■ Work task ■
Pick each line containing the word "discriminate" out of the data below.
┌─ Records supplied
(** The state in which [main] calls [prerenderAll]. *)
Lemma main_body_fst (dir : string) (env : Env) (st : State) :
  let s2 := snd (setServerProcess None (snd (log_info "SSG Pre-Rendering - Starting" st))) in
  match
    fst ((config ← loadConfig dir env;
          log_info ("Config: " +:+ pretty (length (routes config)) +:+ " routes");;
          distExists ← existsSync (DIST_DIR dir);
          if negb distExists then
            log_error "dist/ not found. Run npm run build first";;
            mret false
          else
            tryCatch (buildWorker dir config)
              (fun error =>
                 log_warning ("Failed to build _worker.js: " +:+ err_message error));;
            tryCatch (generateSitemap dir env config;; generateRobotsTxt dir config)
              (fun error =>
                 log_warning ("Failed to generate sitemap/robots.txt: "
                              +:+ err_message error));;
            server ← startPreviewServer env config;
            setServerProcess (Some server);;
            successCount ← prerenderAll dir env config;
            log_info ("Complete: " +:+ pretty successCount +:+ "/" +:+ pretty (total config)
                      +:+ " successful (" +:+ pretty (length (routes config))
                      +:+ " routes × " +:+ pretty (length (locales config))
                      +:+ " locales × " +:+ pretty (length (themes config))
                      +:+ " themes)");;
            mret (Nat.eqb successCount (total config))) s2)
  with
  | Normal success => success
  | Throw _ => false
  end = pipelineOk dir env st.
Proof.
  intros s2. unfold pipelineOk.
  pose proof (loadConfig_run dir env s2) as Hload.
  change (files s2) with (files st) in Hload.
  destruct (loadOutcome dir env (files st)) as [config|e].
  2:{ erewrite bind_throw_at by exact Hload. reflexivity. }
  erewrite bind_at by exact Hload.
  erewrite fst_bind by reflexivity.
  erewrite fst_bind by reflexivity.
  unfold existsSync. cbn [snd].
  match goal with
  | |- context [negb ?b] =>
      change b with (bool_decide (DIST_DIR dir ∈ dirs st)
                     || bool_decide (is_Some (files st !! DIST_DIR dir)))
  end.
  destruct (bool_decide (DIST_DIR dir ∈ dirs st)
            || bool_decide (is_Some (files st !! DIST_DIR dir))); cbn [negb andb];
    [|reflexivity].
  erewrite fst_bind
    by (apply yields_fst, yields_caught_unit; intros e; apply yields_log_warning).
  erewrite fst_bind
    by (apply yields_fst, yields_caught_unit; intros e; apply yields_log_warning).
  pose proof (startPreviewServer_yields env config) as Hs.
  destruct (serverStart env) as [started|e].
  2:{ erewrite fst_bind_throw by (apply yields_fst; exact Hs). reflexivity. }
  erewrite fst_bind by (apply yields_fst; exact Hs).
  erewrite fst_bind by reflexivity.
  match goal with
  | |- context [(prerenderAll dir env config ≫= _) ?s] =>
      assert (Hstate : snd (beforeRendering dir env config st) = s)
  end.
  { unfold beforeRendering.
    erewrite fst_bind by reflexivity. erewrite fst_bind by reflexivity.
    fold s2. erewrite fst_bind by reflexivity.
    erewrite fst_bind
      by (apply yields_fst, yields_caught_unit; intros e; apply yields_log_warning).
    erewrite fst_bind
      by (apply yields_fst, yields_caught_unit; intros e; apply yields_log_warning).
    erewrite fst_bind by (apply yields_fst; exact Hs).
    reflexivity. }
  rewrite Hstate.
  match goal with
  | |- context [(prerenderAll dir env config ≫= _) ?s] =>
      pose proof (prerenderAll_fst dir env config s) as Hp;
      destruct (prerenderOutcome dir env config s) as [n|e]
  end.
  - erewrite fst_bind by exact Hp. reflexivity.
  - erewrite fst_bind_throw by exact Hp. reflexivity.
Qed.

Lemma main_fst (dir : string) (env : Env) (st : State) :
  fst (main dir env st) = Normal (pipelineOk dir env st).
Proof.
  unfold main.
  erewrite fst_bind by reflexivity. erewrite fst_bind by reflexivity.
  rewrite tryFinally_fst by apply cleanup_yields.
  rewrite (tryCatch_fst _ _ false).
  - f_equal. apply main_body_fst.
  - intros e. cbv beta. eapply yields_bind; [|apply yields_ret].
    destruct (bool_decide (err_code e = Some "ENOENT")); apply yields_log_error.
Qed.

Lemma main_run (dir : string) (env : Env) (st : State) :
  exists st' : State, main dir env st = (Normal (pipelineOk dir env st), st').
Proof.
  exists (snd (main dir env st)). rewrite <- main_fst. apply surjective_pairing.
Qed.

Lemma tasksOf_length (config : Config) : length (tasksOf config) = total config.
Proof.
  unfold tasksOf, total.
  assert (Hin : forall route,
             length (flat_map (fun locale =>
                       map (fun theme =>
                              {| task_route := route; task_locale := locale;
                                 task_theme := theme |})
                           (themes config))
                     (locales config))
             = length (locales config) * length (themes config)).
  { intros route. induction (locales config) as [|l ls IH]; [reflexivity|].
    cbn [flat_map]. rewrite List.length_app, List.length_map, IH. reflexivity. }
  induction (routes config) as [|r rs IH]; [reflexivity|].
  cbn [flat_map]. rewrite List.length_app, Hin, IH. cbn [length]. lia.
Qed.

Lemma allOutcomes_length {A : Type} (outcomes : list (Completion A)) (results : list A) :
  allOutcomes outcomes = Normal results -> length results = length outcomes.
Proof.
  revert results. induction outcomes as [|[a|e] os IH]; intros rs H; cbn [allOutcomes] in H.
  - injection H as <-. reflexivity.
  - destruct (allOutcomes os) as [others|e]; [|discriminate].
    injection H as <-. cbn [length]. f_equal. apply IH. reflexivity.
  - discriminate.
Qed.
└─
■ Answer to the exercise ■
  - destruct (allOutcomes os) as [others|e]; [|discriminate].
  - discriminate.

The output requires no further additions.